▶ **WHAT YOU HAVE TO DO**
Locate each line of the material that contains "QStar", then return it.

▶ **AVAILABLE DATA**

(** Compilation of a pattern text; [None] outside the fragment. *)
Fixpoint parse (st : pstate) (out : list (atom * quant)) (s : string) : option regex :=
  match st, s with
  | PNormal, EmptyString => Some (rev out)
  | PNormal, String c rest =>
      if Ascii.eqb c "\" then
        match rest with
        | String e rest' =>
            if Ascii.eqb e "s" then parse PNormal ((ASpace, QOne) :: out) rest'
            else if is_alnum e then None
            else parse PNormal ((ALit e, QOne) :: out) rest'
        | EmptyString => None
        end
      else if Ascii.eqb c "." then parse PNormal ((AAny, QOne) :: out) rest
      else if Ascii.eqb c "[" then
        match rest with
        | String e rest' =>
            if Ascii.eqb e "^" then parse (PSet true []) out rest'
            else parse (PSet false []) out rest
        | EmptyString => None
        end
      else if Ascii.eqb c "*" then
        match set_quant QStar out with
        | Some out' => parse PNormal out' rest
        | None => None
        end
      else if Ascii.eqb c "+" then
        match set_quant QPlus out with
        | Some out' => parse PNormal out' rest
        | None => None
        end
      else if is_special c then None
      else parse PNormal ((ALit c, QOne) :: out) rest
  | PSet _ _, EmptyString => None
  | PSet neg acc, String c rest =>
      if Ascii.eqb c "]" then
        match acc with
        | [] => None
        | _ => parse PNormal ((ASet neg (rev acc), QOne) :: out) rest
        end
      else if Ascii.eqb c "\" then
        match rest with
        | String e rest' =>
            if is_alnum e then None else parse (PSet neg (e :: acc)) out rest'
        | EmptyString => None
        end
      else if Ascii.eqb c "-" then None
      else parse (PSet neg (c :: acc)) out rest
  end.

Definition compile (pattern : string) : option regex := parse PNormal [] pattern.

(** [\s] on code points below 256. *)
Definition is_space (c : ascii) : bool :=
  let n := nat_of_ascii c in
  (((9 <=? n) && (n <=? 13)) || ((28 <=? n) && (n <=? 32)) || (n =? 133) || (n =? 160))%nat.

(** [\w] on code points below 256. *)
Definition is_word (c : ascii) : bool :=
  let n := nat_of_ascii c in
  (((48 <=? n) && (n <=? 57)) || ((65 <=? n) && (n <=? 90)) || (n =? 95)
   || ((97 <=? n) && (n <=? 122)) || (n =? 170) || ((178 <=? n) && (n <=? 179))
   || (n =? 181) || ((185 <=? n) && (n <=? 186)) || ((188 <=? n) && (n <=? 190))
   || ((192 <=? n) && (n <=? 214)) || ((216 <=? n) && (n <=? 246)) || (248 <=? n))%nat.

Definition char_eq (ignorecase : bool) (c x : ascii) : bool :=
  if ignorecase then Ascii.eqb (Str.lower_char c) (Str.lower_char x) else Ascii.eqb c x.

Definition atom_matches (ignorecase : bool) (a : atom) (x : ascii) : bool :=
  match a with
  | ALit c => char_eq ignorecase c x
  | AAny => negb (Ascii.eqb x Str.newline)
  | ASpace => is_space x
  | AWord => is_word x
  | ASet negated members => xorb negated (existsb (fun c => char_eq ignorecase c x) members)
  end.

(** Match at the start of [s]: the length of the match that a greedy
    backtracking matcher finds first. *)
Fixpoint match_here (ic : bool) (r : regex) (s : string) : option nat :=
  match r with
  | [] => Some 0%nat
  | (a, q) :: r' =>
      let star :=
        fix star (s : string) : option nat :=
          match s with
          | EmptyString => match_here ic r' EmptyString
          | String x s' =>
              if atom_matches ic a x then
                match star s' with
                | Some n => Some (S n)
                | None => match_here ic r' s
                end
              else match_here ic r' s
          end in
      match q with
      | QStar => star s
      | QOne =>
          match s with
          | EmptyString => None
          | String x s' =>
              if atom_matches ic a x then option_map S (match_here ic r' s') else None
          end
      | QPlus =>
          match s with
          | EmptyString => None
          | String x s' =>
              if atom_matches ic a x then option_map S (star s') else None
          end
      end
  end.

(** Start offsets of the successive non-overlapping matches, scanning from
    offset [pos]; [skip] characters still belong to the previous match. *)
Fixpoint scan (ic : bool) (r : regex) (s : string) (pos skip : nat) : list nat :=
  match s with
  | EmptyString =>
      match skip, match_here ic r EmptyString with
      | O, Some _ => [pos]
      | _, _ => []
      end
  | String _ s' =>
      match skip with
      | S k => scan ic r s' (S pos) k
      | O =>
          match match_here ic r s with
          | Some n => pos :: scan ic r s' (S pos) (Nat.pred n)
          | None => scan ic r s' (S pos) O
          end
      end
  end.

(** *** Patterns with groups

    The other patterns of the analyzer use groups, alternation, counted
    and lazy repetition, the word class, the word boundary and one
    back-reference. *)

Inductive expr : Type :=
| Eps
| Chr (a : atom)
| Cat (r1 r2 : expr)
| Alt (r1 r2 : expr)
| Rep (greedy : bool) (min : nat) (r : expr)
| Cap (r : expr)
| Ref
| Bnd.

(** Whether an expression can match the empty string. *)
Fixpoint nullable (r : expr) : bool :=
  match r with
  | Eps | Ref | Bnd => true
  | Chr _ => false
  | Cat r1 r2 => nullable r1 && nullable r2
  | Alt r1 r2 => nullable r1 || nullable r2
  | Rep _ min r1 => (min =? 0)%nat || nullable r1
  | Cap r1 => nullable r1
  end.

▶ **SOLUTION**
        match set_quant QStar out with
      | QStar => star s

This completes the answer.